The role of SPATA2 in TNF signaling, cancer, and spermatogenesis

Abstract

The activation of TNF receptors can lead to cell death with a mechanism of cell necrosis regulated genetically and distinct from apoptosis which is defined as necroptosis. Necroptosis has been one of the most studied emerging cell death/signaling pathways in recent years, especially in light of the role of this process in human disease. However, not all regulatory components of TNF signaling have been identified in relation to both physiological and pathological conditions. In 2008, Spata2 (Spermatogenesis-associated protein 2) was identified as one of the seven fundamental genes for the cellular signaling network that regulates necroptosis and apoptosis. This gene had been cloned by our group and named Spata2 as its expression was found to be elevated in the testis compared to other tissues, localized at the Sertoli cell level and FSH-dependent. More recently, it has been demonstrated that deletion of Spata2 gene causes increased inhibin α expression and attenuated fertility in male mice. However, more importantly, five recently published reports have highlighted that SPATA2 is crucial for recruiting CYLD to the TNFR1 signaling complex thus promoting its activation leading to TNF-induced cell death. Loss of SPATA2 increases transcriptional activation of NF-kB and limits TNF-induced necroptosis. Here we will discuss these important findings regarding SPATA2 and, in particular, focus attention on the evidence that suggests a role for this protein in the TNF signaling pathway.

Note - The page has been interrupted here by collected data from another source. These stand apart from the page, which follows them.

(** Longest run of decimal digits at the head of [s], accumulated on
    [acc]: the value read, the number of digits, and the rest. *)
Fixpoint scan_digits (s : string) (acc : Z) (n : nat) : Z * nat * string :=
  match s with
  | String c s' =>
      if is_digit c then scan_digits s' (10 * acc + digit_val c) (S n)
      else (acc, n, s)
  | EmptyString => (acc, n, s)
  end.

(** The binary64 value nearest to [(-1)^neg * num / den], ties to even. *)
Definition round_ratio (neg : bool) (num den : Z) : number :=
  match num, den with
  | Zpos n, Zpos d =>
      SF2Prim (SFdiv prec emax (S754_finite neg n 0) (S754_finite false d 0))
  | _, _ => SF2Prim (S754_zero neg)
  end.

(** An [ExponentPart], taken only when it is complete. *)
Definition scan_exponent (s : string) : Z :=
  match s with
  | String c s' =>
      if Ascii.eqb c "e" || Ascii.eqb c "E" then
        let '(neg, s'') :=
          match s' with
          | String "-" t => (true, t)
          | String "+" t => (false, t)
          | _ => (false, s')
          end in
        let '(v, n, _) := scan_digits s'' 0 0 in
        match n with
        | O => 0%Z
        | _ => if neg then (- v)%Z else v
        end
      else 0%Z
  | EmptyString => 0%Z
  end.

(** [parseFloat(s)]: skip leading white space, then read the longest
    prefix that is a [StrDecimalLiteral]; [NaN] when there is none. *)
Definition parseFloat (s : string) : number :=
  let s1 := trimStart s in
  let '(neg, s2) :=
    match s1 with
    | String "-" t => (true, t)
    | String "+" t => (false, t)
    | _ => (false, s1)
    end in
  if startsWith s2 "Infinity" then
    (if neg then neg_infinity else infinity)
  else
    let '(m1, n1, r1) := scan_digits s2 0 0 in
    let '(m2, n2, r2) :=
      match r1 with
      | String "." t => scan_digits t m1 0
      | _ => (m1, O, r1)
      end in
    match (n1 + n2)%nat with
    | O => nan
    | _ =>
        let e := (scan_exponent r2 - Z.of_nat n2)%Z in
        if (0 <=? e)%Z then round_ratio neg (m2 * 10 ^ e) 1
        else round_ratio neg m2 (10 ^ (- e))
    end.

(** [arr.findIndex(pred)]: the first index whose element satisfies
    [pred], or [-1]. *)
Fixpoint findIndex_from {A} (pred : A -> bool) (l : list A) (i : Z) : Z :=
  match l with
  | [] => (-1)%Z
  | x :: l' => if pred x then i else findIndex_from pred l' (i + 1)%Z
  end.

Definition findIndex {A} (pred : A -> bool) (l : list A) : Z :=
  findIndex_from pred l 0%Z.

(** [arr.some(pred)] *)
Definition some {A} (pred : A -> bool) (l : list A) : bool :=
  existsb pred l.

(** [arr.reduce(f, init)]: left to right. *)
Definition reduce {A B} (f : B -> A -> B) (l : list A) (init : B) : B :=
  fold_left f l init.

(** [s] without its first [n] code units. *)
Fixpoint drop (n : nat) (s : string) : string :=
  match n, s with
  | O, _ => s
  | S n', String _ s' => drop n' s'
  | S _, EmptyString => EmptyString
  end.

(** [s.replace(pat, '')] for a string pattern [pat]: the first
    occurrence of [pat], if any, is removed. *)
Fixpoint remove_first (s pat : string) : string :=
  if startsWith s pat then drop (String.length pat) s
  else
    match s with
    | EmptyString => EmptyString
    | String c s' => String c (remove_first s' pat)
    end.

End JS.

(* ================================================================== *)
(** * The driver handle *)
(* ================================================================== *)

Module Playwright.

(** A line feed or a carriage return. *)
Definition is_line_break (c : ascii) : bool :=
  Ascii.eqb c "010" || Ascii.eqb c "013".

(** A text without line breaks. *)
Fixpoint single_line (v : string) : bool :=
  match v with
  | EmptyString => true
  | String c v' => negb (is_line_break c) && single_line v'
  end.

(** What the scripts can observe of one DOM element.  A form control
    keeps a text without line breaks as it is typed; what it keeps of a
    text with line breaks depends on the control and on the browser (a
    single-line [input] drops them or puts spaces, a [textarea] keeps
    them with carriage returns normalised), so it is a part of the
    element. *)
Record Element := mkElement {
  el_visible : bool;            (* rendered with a non-empty box *)
  el_text : option string;      (* [textContent]: [string | null] *)
  el_value : string;            (* [inputValue] of a form control *)
  el_breaks : string -> string  (* what is kept of a text with line breaks *)
}.

(** The value a control holds after the text [v] was typed into it. *)
Definition kept (e : Element) (v : string) : string :=
  if single_line v then v else el_breaks e v.

(** One [tr] of the cart table [#tbodyid], with the cells the cart
    selectors address: [td:nth-child(2)], [td:nth-child(3)] and the
    link inside [td:nth-child(4)]; a cell may be missing. *)
Record Tr := mkTr {
  tr_row : Element;
  tr_name : option Element;
  tr_price : option Element;
  tr_delete : option Element
}.

(** The rendered page: the elements outside the cart table, keyed by
    the selector that addresses them (several entries under one key are
    several matches, in document order), and the rows of the table. *)
Record Page := mkPage {
  dom : list (string * Element);
  rows : list Tr
}.

Definition with_rows (p : Page) (rs : list Tr) : Page :=
  {| dom := dom p; rows := rs |}.

(** The cells selected by [f], in document order. *)
Fixpoint cells (f : Tr -> option Element) (rs : list Tr) : list Element :=
  match rs with
  | [] => []
  | r :: rs' =>
      match f r with
      | Some e => e :: cells f rs'
      | None => cells f rs'
      end
  end.

Definition lookup_all (sel : string) (d : list (string * Element))
  : list Element :=
  map snd (filter (fun kv => String.eqb (fst kv) sel) d).

Definition is_table_selector (sel : string) : bool :=
  String.eqb sel "#tbodyid tr"
  || String.eqb sel "#tbodyid tr td:nth-child(2)"
  || String.eqb sel "#tbodyid tr td:nth-child(3)"
  || String.eqb sel "#tbodyid tr td:nth-child(4) a".

(** All elements matching a selector, in document order. *)
Definition locate (sel : string) (p : Page) : list Element :=
  if String.eqb sel "#tbodyid tr" then map tr_row (rows p)
  else if String.eqb sel "#tbodyid tr td:nth-child(2)"
       then cells tr_name (rows p)
  else if String.eqb sel "#tbodyid tr td:nth-child(3)"
       then cells tr_price (rows p)
  else if String.eqb sel "#tbodyid tr td:nth-child(4) a"
       then cells tr_delete (rows p)
  else lookup_all sel (dom p).

(** [page.locator(sel)], [.nth(i)] and [.first()]. *)
Inductive Locator :=
| locator (sel : string)
| nth (sel : string) (i : nat).

Definition first (sel : string) : Locator := nth sel 0.

Definition selector_of (l : Locator) : string :=
  match l with locator sel => sel | nth sel _ => sel end.

Definition index_of (l : Locator) : nat :=
  match l with locator _ => 0 | nth _ i => i end.

(** Actions sent to the browser. *)
Inductive Action :=
| Click (sel : string) (k : nat)
| Fill (sel : string) (k : nat) (value : string).

(** The remote application: how the page reacts to a click on the
    [k]-th match of [sel], and the native dialog it raises, if any. *)
Definition App := string -> nat -> Page -> Page * option string.

Record World := mkWorld {
  page : Page;
  now : N;                      (* elapsed milliseconds *)
  log : list Action;            (* actions performed, oldest first *)
  armed : bool;                 (* a [once('dialog')] observer waits *)
  captured : option string      (* message the observer received *)
}.

Inductive Error :=
| TimeoutError (what : string)
| StrictModeViolation (sel : string)
| ExpectError (what : string)
| JsError (message : string).

Inductive Result (A : Type) :=
| Ok (a : A)
| Throw (e : Error).
Arguments Ok {A} a.
Arguments Throw {A} e.

(** An [async] computation: runs on a world, returns or throws, and
    leaves a world behind in both cases. *)
Definition M (A : Type) := World -> Result A * World.

Definition ret {A} (a : A) : M A := fun w => (Ok a, w).

Definition throw {A} (e : Error) : M A := fun w => (Throw e, w).

Definition bind {A B} (m : M A) (k : A -> M B) : M B :=
  fun w =>
    match m w with
    | (Ok a, w') => k a w'
    | (Throw e, w') => (Throw e, w')
    end.

(** [try { m } catch (e) { h e }] *)
Definition try_catch {A} (m : M A) (h : Error -> M A) : M A :=
  fun w =>
    match m w with
    | (Ok a, w') => (Ok a, w')
    | (Throw e, w') => h e w'
    end.

Declare Scope async_scope.
Delimit Scope async_scope with async.
Notation "x <- m ;; k" := (bind m (fun x => k))
  (at level 61, m at next level, right associativity) : async_scope.
Notation "m ;; k" := (bind m (fun _ => k))
  (at level 61, right associativity) : async_scope.
Local Open Scope async_scope.

(** Timeouts of [playwright.config.ts]. *)
Definition actionTimeout : N := 20000.
Definition expectTimeout : N := 15000.

Definition tick (ms : N) (w : World) : World :=
  {| page := page w; now := (now w + ms)%N; log := log w;
     armed := armed w; captured := captured w |}.

(** [page.waitForTimeout(ms)] *)
Definition waitForTimeout (ms : N) : M unit :=
  fun w => (Ok tt, tick ms w).

Definition is_visible (o : option Element) : bool :=
  match o with Some e => el_visible e | None => false end.

(** [page.waitForSelector(sel, { timeout })], state [visible]: the
    first match must be visible, otherwise the wait times out. *)
Definition waitForSelector (sel : string) (timeout : N) : M unit :=
  fun w =>
    if is_visible (hd_error (locate sel (page w))) then (Ok tt, w)
    else (Throw (TimeoutError sel), tick timeout w).

(** [locator.count()] *)
Definition count (sel : string) : M nat :=
  fun w => (Ok (length (locate sel (page w))), w).

(** The element a locator denotes: strict for a bare [locator(sel)]. *)
Definition resolve (l : Locator) (p : Page) : Result (option Element) :=
  match l with
  | locator sel =>
      match locate sel p with
      | [] => Ok None
      | [e] => Ok (Some e)
      | _ => Throw (StrictModeViolation sel)
      end
  | nth sel i => Ok (nth_error (locate sel p) i)
  end.

(** An operation that waits for its element to be attached. *)
Definition attached (l : Locator) : M Element :=
  fun w =>
    match resolve l (page w) with
    | Ok (Some e) => (Ok e, w)
    | Ok None => (Throw (TimeoutError (selector_of l)), tick actionTimeout w)
    | Throw e => (Throw e, w)
    end.

(** An operation that waits for its element to be visible. *)
Definition actionable (l : Locator) : M Element :=
  fun w =>
    match resolve l (page w) with
    | Ok (Some e) =>
        if el_visible e then (Ok e, w)
        else (Throw (TimeoutError (selector_of l)), tick actionTimeout w)
    | Ok None => (Throw (TimeoutError (selector_of l)), tick actionTimeout w)
    | Throw e => (Throw e, w)
    end.

(** [locator.textContent()] *)
Definition textContent (l : Locator) : M (option string) :=
  e <- attached l ;; ret (el_text e).

(** [locator.inputValue()] *)
Definition inputValue (l : Locator) : M string :=
  e <- attached l ;; ret (el_value e).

Fig. 1. Role of SPATA2 at the level of TNF-RSC.

After stimulation by TNFα (1), the CYLD/SPATA2/LUBAC complex (just pre-existing in the cytosol (2) is recruited into the receptor complex I through the interaction of LUBAC with the ubiquitin chains present in the complex (3). At the same time, the direct interaction of SPATA2 with CYLD results in an increase in the enzymatic activity of the latter which mediates the de-ubiquitylation (4) of some complex components such as RIPK1–thus playing a fundamental role in attenuating the signaling pathway triggered by TNFα. Therefore, activated CYLD attenuates NF-kB pro-inflammatory signaling and MAPK pro-cell-survival response (5). Alternatively, a second complex (named complex 2) can form by recruiting, among other factors, RIPK1, FADD, and caspase-8–thus resulting in the induction of apoptotic cell death (6). If caspase-8 is inhibited, assembly following TNF stimulation promotes an alternative complex 2 with MLKL leading to necroptotic cell death (7).

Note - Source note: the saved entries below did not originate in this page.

Lemma fillDepths_depths (root : Q) :
  forall included depthBy,
    mapHas Qeq_bool root depthBy = true ->
    (forall k d, mapGet Qeq_bool k depthBy = Some d ->
                 if Qeq_bool k root then d = O else (1 <= d)%nat) ->
    (forall k d, mapGet Qeq_bool k (fillDepths root included depthBy)
                 = Some d ->
                 if Qeq_bool k root then d = O else (1 <= d)%nat) /\
    (forall f, mapHas Qeq_bool f depthBy = true \/
               setHas Qeq_bool f included = true ->
               mapHas Qeq_bool f (fillDepths root included depthBy) = true).
Proof.
  unfold fillDepths.
  induction included as [|c rest IH]; intros depthBy Hroot Hok;
    cbn [fold_left].
  - split; [exact Hok|]. intros f [Hf|Hf]; [exact Hf|discriminate].
  - destruct (mapHas Qeq_bool c depthBy) eqn:Ec.
    + destruct (IH depthBy Hroot Hok) as [Hok' Hcov].
      split; [exact Hok'|]. intros f Hf. apply Hcov.
      rewrite setHas_cons in Hf.
      destruct Hf as [Hf|Hf]; [now left|].
      apply orb_true_iff in Hf as [Hf|Hf]; [left|now right].
      apply Qeq_bool_iff in Hf. now rewrite (mapHas_proper f c).
    + destruct (IH (mapSet Qeq_bool c
                      (if Qeq_bool c root then O else 1%nat) depthBy))
        as [Hok' Hcov].
      * now rewrite mapHas_mapSet, Hroot, orb_true_r.
      * intros k d. rewrite mapGet_mapSet.
        destruct (Qeq_bool k c) eqn:Ekc; [|apply Hok].
        intros Hd. injection Hd as <-.
        apply Qeq_bool_iff in Ekc.
        rewrite (Qeq_bool_left k c root Ekc).
        destruct (Qeq_bool c root); [reflexivity|lia].
      * split; [exact Hok'|]. intros f Hf. apply Hcov.
        rewrite mapHas_mapSet. rewrite setHas_cons in Hf.
        destruct Hf as [Hf|Hf]; [left; now rewrite Hf, orb_true_r|].
        apply orb_true_iff in Hf as [Hf|Hf]; [left; now rewrite Hf|now right].
Qed.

Fig. 2. Immunohistochemical localization of SPATA2 at the Sertoli cell level.

The expression of SPATA2 is highlighted as a brown color that is localized in correspondence with the cytoplasm of Sertoli cells (indicated by arrows) which are easily recognizable by their elongated and branched shape and by an ovoid nucleus with the evident nucleolus. No positivity was observed in any cell of the spermatogenic germline. Scale bar = 20 μm.